## Task description
Reproduce verbatim the lines of the material below, starting at the line with "Fixpoint chain_is (e" and ending at the line with "the first JsonError in the chain. *)", both inclusive; skip the rest.

## Provided records

========

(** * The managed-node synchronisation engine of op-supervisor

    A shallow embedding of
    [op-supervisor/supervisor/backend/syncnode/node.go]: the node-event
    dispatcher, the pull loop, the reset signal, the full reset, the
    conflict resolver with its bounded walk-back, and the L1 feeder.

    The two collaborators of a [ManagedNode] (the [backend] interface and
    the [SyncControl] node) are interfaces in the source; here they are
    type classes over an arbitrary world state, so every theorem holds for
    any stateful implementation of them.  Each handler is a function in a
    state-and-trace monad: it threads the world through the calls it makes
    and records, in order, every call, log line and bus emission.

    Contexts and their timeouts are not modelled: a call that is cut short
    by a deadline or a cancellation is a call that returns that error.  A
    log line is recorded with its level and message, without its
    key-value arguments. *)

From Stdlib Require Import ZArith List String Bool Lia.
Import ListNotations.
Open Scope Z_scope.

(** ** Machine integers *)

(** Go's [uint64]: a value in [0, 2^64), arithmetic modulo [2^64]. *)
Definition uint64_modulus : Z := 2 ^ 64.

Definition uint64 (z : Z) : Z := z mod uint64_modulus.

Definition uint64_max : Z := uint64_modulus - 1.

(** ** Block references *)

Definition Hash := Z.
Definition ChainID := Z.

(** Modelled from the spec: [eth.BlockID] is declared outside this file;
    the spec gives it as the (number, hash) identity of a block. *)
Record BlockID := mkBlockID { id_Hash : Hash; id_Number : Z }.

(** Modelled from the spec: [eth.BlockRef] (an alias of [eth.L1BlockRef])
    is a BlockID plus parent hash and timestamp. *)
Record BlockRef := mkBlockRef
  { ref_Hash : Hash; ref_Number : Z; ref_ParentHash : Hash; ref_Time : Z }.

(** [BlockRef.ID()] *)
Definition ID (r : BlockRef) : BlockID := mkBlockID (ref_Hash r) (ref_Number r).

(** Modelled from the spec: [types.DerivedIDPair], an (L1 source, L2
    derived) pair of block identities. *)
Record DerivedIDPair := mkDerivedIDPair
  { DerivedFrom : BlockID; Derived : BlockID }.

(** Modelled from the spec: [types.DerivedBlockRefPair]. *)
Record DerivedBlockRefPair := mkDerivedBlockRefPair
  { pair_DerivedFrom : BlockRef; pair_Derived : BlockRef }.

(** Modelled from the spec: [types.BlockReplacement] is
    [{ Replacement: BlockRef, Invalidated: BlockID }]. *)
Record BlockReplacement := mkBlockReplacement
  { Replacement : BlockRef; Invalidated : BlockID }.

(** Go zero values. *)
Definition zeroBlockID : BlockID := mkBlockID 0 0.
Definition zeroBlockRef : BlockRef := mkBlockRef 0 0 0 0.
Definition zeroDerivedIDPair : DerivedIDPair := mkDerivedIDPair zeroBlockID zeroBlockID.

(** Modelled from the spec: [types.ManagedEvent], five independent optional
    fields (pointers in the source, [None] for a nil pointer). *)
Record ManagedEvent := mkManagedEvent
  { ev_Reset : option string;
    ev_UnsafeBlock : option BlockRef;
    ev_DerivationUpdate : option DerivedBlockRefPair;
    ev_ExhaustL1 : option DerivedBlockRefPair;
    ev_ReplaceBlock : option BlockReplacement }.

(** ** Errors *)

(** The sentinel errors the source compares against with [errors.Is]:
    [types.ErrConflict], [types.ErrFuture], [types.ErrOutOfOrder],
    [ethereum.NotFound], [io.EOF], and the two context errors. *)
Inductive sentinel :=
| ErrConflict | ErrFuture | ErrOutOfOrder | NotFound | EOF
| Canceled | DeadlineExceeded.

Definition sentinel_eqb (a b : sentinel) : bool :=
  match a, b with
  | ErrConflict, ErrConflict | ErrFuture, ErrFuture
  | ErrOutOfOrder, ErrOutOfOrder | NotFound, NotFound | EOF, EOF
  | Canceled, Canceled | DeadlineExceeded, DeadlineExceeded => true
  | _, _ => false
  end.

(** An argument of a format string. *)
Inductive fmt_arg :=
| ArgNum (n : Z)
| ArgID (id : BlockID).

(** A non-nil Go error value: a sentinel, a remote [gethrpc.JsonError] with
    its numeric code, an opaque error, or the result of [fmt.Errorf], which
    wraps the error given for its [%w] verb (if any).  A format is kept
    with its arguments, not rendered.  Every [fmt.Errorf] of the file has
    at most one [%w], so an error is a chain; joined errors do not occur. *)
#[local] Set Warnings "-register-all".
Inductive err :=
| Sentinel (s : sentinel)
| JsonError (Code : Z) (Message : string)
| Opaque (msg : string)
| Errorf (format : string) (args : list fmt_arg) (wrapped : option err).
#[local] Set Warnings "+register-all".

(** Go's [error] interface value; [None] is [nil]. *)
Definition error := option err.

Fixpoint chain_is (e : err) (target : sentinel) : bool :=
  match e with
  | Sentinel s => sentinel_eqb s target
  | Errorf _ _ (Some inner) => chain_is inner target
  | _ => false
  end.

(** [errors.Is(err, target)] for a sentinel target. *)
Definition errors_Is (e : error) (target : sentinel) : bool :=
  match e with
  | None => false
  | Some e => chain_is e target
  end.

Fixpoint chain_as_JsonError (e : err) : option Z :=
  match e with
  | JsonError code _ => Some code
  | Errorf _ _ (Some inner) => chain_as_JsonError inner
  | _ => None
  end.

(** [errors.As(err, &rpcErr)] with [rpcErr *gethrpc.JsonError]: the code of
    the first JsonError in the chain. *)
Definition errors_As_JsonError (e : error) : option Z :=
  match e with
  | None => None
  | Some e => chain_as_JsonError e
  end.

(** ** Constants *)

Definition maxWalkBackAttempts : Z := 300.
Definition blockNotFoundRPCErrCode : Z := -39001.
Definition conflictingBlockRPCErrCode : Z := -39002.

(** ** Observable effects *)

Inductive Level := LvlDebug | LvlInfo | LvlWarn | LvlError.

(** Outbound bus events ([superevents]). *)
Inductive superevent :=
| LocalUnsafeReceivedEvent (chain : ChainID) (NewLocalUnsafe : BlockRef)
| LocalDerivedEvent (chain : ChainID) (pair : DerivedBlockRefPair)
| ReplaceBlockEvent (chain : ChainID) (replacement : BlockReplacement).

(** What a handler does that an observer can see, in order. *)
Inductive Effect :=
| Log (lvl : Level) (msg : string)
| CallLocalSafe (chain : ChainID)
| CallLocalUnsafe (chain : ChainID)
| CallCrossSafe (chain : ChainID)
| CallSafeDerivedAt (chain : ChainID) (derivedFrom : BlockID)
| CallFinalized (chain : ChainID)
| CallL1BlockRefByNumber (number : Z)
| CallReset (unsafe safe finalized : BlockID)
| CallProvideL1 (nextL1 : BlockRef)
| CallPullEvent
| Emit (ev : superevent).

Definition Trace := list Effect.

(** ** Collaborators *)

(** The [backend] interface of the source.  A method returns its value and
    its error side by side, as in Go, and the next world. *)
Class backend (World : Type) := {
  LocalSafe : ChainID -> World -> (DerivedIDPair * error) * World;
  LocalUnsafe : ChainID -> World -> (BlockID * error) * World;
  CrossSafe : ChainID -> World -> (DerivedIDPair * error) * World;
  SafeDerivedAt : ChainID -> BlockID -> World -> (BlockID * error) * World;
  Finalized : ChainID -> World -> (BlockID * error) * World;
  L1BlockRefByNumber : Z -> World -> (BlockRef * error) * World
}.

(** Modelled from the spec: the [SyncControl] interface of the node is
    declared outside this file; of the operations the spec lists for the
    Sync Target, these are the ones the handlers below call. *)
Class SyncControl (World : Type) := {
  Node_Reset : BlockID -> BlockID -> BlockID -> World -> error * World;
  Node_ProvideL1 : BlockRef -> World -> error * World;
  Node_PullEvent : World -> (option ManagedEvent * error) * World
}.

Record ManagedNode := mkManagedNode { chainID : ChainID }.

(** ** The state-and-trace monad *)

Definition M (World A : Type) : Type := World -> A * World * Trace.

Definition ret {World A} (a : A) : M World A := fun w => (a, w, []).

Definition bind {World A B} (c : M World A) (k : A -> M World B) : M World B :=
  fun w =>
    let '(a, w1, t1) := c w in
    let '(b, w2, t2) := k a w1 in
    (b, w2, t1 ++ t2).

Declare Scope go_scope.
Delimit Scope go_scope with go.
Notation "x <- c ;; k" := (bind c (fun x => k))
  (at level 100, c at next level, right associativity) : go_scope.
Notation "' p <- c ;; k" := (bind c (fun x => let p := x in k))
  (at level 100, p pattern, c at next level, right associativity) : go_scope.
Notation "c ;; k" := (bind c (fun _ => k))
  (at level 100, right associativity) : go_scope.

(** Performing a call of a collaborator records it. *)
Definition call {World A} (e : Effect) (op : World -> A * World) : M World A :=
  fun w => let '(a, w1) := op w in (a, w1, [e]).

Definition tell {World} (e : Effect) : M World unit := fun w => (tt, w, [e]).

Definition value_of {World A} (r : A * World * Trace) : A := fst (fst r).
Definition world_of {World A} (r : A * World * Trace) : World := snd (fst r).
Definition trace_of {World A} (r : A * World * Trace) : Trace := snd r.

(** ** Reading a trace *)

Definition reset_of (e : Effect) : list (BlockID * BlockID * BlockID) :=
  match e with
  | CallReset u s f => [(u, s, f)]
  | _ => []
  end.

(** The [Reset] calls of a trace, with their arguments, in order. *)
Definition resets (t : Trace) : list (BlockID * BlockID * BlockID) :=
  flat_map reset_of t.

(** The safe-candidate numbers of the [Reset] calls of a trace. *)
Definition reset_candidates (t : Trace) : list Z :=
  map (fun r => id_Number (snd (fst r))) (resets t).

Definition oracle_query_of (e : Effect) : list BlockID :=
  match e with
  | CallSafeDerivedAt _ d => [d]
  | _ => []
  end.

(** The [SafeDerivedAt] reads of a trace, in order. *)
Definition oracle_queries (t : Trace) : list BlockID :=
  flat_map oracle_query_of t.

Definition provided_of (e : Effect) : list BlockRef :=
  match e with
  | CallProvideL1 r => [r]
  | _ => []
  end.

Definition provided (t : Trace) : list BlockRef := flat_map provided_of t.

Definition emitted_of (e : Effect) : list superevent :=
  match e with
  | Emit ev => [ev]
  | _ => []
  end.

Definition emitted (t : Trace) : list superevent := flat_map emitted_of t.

========

## Solution
Fixpoint chain_is (e : err) (target : sentinel) : bool :=
  match e with
  | Sentinel s => sentinel_eqb s target
  | Errorf _ _ (Some inner) => chain_is inner target
  | _ => false
  end.

(** [errors.Is(err, target)] for a sentinel target. *)
Definition errors_Is (e : error) (target : sentinel) : bool :=
  match e with
  | None => false
  | Some e => chain_is e target
  end.

Fixpoint chain_as_JsonError (e : err) : option Z :=
  match e with
  | JsonError code _ => Some code
  | Errorf _ _ (Some inner) => chain_as_JsonError inner
  | _ => None
  end.

(** [errors.As(err, &rpcErr)] with [rpcErr *gethrpc.JsonError]: the code of
    the first JsonError in the chain. *)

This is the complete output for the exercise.